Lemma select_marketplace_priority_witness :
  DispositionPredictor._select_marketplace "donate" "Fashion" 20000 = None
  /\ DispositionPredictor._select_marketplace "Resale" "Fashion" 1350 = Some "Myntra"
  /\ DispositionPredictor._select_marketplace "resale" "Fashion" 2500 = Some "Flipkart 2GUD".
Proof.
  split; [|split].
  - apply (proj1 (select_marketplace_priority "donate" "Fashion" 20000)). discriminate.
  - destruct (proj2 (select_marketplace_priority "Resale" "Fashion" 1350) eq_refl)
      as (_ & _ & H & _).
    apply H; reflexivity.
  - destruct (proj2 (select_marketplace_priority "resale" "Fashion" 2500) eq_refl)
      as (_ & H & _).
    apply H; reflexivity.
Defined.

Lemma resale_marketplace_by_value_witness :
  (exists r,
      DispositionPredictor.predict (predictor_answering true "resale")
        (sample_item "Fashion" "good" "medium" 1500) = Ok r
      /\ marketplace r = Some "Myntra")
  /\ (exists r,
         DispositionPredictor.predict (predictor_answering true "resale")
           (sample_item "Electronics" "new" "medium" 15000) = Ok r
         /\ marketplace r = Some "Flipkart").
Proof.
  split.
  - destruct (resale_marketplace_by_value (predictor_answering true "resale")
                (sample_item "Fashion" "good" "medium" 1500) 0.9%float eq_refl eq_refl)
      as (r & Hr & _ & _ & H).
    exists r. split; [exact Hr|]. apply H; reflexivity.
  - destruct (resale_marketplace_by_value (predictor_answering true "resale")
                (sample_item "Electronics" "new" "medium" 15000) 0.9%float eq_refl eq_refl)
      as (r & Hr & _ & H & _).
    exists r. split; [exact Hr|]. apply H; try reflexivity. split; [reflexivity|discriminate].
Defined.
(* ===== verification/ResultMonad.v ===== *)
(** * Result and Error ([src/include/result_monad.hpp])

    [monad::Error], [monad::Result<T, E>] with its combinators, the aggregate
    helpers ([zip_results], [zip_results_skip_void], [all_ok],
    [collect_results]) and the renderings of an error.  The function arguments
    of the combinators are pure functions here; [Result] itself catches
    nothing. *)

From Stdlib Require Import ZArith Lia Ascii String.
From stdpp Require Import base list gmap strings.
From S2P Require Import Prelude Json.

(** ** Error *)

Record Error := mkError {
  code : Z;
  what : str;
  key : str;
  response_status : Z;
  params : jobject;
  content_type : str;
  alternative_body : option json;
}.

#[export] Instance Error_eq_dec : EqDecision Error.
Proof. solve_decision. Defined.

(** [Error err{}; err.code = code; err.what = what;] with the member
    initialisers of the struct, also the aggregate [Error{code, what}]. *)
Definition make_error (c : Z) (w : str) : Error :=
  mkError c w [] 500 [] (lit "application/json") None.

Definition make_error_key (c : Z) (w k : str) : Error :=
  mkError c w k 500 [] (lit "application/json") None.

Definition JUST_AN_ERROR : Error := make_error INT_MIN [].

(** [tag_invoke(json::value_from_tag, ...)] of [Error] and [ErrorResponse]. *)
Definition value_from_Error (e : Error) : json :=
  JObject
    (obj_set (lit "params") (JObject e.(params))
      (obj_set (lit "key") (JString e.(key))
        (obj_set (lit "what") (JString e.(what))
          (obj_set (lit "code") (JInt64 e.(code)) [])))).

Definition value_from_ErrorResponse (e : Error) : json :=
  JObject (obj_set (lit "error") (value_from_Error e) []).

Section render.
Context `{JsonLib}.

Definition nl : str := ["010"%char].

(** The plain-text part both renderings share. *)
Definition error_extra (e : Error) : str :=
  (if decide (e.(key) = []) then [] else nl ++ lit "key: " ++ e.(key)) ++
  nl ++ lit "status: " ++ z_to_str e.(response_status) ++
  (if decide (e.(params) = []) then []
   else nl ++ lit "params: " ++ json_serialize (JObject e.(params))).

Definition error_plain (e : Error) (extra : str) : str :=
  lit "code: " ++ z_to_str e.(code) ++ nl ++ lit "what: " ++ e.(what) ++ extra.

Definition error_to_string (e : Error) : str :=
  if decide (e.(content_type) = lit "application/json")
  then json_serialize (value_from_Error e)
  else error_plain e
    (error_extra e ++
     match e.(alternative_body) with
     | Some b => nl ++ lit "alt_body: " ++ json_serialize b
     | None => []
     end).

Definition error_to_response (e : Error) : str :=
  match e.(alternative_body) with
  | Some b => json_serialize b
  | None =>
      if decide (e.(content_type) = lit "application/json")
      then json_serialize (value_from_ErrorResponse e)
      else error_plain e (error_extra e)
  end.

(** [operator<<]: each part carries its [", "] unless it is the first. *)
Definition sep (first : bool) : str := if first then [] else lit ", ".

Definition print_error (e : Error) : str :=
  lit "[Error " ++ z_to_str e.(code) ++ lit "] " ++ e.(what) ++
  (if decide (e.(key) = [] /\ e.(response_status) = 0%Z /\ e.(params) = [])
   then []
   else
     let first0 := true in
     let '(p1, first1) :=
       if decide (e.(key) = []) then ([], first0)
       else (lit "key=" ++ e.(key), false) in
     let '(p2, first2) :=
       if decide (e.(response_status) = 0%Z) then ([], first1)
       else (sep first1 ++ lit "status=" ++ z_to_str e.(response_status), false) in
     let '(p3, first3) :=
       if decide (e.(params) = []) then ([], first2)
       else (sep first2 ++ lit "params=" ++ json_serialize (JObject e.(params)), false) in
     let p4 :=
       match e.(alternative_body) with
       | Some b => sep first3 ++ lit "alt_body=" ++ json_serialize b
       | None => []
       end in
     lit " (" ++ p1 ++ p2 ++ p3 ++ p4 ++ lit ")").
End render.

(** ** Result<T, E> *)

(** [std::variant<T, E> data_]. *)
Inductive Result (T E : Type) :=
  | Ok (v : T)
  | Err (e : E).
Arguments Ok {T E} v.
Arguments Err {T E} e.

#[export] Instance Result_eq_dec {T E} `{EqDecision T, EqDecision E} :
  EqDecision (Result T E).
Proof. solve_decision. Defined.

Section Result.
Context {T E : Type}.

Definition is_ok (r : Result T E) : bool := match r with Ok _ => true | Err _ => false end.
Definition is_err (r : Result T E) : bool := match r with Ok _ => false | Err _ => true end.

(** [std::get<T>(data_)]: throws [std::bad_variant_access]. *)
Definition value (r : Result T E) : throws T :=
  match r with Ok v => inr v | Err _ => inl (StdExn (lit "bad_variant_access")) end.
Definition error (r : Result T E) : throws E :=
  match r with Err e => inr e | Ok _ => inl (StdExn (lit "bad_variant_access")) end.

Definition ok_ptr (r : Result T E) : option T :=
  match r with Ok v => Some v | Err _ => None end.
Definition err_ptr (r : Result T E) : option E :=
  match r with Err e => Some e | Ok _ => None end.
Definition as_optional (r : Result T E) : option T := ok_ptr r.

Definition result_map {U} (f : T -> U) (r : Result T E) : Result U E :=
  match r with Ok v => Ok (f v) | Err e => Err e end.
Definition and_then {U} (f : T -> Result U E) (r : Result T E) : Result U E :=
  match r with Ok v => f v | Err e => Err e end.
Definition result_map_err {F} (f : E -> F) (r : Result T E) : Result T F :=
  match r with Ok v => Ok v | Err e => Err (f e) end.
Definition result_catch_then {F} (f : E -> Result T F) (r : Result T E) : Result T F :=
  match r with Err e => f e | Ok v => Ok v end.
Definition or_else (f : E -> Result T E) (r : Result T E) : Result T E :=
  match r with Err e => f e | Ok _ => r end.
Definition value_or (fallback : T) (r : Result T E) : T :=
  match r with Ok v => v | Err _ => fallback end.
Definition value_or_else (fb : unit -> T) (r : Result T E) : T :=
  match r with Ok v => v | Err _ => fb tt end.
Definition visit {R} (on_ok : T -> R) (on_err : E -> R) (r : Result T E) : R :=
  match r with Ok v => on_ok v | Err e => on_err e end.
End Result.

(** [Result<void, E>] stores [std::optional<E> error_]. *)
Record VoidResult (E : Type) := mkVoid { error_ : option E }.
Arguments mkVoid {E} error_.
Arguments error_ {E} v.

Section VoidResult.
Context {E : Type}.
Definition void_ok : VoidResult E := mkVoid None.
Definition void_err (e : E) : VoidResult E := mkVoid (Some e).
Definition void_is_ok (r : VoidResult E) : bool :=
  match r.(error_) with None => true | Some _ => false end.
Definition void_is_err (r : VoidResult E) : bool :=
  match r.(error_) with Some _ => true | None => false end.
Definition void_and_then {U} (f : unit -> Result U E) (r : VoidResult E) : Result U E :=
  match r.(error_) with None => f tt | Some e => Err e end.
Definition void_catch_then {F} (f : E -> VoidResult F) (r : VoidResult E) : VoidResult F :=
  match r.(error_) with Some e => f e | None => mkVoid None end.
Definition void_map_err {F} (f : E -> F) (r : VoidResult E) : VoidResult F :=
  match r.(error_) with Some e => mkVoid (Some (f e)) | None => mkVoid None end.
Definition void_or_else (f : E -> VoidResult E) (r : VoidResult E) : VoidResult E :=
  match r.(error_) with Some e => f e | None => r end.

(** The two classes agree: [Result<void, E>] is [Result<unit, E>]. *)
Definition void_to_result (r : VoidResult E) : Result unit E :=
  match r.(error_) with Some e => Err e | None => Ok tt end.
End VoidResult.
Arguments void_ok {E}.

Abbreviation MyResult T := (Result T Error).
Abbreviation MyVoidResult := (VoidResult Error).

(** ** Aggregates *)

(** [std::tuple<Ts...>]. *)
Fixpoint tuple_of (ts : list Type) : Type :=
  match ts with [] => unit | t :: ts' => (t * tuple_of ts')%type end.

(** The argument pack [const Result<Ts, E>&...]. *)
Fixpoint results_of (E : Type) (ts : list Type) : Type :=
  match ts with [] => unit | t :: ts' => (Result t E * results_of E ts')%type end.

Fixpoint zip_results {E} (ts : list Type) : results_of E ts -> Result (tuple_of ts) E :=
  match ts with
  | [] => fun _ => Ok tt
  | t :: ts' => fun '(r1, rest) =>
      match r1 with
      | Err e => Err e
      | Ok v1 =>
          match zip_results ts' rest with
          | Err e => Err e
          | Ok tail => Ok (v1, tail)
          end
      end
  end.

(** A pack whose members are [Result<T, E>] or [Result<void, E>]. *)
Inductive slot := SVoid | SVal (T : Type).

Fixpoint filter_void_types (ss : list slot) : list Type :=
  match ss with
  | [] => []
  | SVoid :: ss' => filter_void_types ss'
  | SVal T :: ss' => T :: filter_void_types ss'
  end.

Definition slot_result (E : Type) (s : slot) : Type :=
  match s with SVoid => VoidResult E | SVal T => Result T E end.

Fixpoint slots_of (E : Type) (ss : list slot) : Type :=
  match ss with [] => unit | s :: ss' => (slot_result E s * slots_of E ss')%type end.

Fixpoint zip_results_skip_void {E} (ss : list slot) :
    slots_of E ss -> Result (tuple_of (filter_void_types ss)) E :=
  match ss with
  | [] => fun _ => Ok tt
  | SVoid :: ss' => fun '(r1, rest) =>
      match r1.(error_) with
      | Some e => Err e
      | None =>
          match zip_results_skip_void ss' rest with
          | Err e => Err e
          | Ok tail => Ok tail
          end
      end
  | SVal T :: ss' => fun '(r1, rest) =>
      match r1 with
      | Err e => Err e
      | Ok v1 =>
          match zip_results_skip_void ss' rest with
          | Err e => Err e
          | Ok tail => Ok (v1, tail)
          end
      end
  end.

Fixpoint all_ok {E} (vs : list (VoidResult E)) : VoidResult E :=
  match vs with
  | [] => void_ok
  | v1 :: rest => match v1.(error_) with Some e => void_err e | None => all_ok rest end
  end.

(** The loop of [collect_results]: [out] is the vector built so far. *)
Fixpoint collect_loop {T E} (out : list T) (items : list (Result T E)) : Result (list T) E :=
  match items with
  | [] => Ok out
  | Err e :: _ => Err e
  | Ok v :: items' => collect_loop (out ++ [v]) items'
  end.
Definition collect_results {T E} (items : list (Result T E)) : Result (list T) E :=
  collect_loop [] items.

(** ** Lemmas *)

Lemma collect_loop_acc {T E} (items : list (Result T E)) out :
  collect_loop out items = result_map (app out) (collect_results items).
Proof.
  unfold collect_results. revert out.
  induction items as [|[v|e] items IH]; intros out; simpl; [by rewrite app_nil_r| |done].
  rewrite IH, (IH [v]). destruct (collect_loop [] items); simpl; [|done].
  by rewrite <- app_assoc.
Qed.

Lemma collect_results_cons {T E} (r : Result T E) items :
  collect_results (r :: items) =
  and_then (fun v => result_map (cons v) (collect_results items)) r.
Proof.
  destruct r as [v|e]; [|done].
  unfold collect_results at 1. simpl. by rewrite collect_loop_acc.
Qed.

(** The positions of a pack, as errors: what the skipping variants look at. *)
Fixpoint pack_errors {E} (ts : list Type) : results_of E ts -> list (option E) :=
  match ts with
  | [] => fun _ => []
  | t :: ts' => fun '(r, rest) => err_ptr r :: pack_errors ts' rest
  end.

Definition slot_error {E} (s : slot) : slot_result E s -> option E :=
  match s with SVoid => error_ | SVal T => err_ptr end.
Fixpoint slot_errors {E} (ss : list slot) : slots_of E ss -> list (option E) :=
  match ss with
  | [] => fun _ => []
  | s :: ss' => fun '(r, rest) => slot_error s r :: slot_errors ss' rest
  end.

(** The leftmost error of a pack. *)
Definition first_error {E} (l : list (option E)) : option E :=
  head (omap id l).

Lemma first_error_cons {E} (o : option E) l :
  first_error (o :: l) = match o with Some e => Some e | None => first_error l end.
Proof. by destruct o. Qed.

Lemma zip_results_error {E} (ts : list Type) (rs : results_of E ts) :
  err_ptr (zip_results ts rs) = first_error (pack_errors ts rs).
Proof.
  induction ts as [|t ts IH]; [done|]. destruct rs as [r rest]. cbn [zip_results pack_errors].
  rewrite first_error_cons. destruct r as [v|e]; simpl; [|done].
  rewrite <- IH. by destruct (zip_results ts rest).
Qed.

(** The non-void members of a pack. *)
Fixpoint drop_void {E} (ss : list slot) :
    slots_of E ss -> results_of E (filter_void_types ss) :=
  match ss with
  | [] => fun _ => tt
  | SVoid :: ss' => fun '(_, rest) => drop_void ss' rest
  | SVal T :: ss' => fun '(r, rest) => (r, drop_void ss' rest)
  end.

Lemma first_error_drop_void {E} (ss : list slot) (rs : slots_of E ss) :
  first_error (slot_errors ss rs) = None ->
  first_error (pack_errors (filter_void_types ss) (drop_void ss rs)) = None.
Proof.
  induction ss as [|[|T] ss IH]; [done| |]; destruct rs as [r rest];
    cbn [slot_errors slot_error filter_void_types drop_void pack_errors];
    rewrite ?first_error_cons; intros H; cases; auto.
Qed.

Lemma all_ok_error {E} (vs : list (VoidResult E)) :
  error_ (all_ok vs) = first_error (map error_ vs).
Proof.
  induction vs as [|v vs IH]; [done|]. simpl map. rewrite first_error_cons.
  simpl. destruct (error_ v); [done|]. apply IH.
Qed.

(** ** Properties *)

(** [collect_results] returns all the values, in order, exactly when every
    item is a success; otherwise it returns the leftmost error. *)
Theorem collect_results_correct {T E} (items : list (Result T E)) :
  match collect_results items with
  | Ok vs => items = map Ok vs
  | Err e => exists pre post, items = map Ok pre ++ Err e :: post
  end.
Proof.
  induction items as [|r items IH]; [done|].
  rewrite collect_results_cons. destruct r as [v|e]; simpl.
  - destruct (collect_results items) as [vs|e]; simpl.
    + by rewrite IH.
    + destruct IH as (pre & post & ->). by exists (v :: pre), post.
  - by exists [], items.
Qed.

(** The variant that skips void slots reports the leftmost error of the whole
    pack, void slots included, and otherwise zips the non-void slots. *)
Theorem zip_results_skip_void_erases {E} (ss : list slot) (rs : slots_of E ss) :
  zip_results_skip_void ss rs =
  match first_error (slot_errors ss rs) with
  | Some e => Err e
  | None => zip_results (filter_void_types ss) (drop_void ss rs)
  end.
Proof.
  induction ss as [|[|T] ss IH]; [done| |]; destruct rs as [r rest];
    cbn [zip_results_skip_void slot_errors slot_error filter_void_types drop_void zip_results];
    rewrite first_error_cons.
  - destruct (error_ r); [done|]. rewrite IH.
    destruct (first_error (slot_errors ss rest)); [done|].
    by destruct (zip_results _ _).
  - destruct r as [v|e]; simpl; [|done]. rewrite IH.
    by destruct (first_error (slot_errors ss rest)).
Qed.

==*==

DIRECTIONS FOR THIS TASK
Every line above that holds the string "Abbreviation" should be returned.

EXERCISE ANSWER
Abbreviation MyResult T := (Result T Error).
Abbreviation MyVoidResult := (VoidResult Error).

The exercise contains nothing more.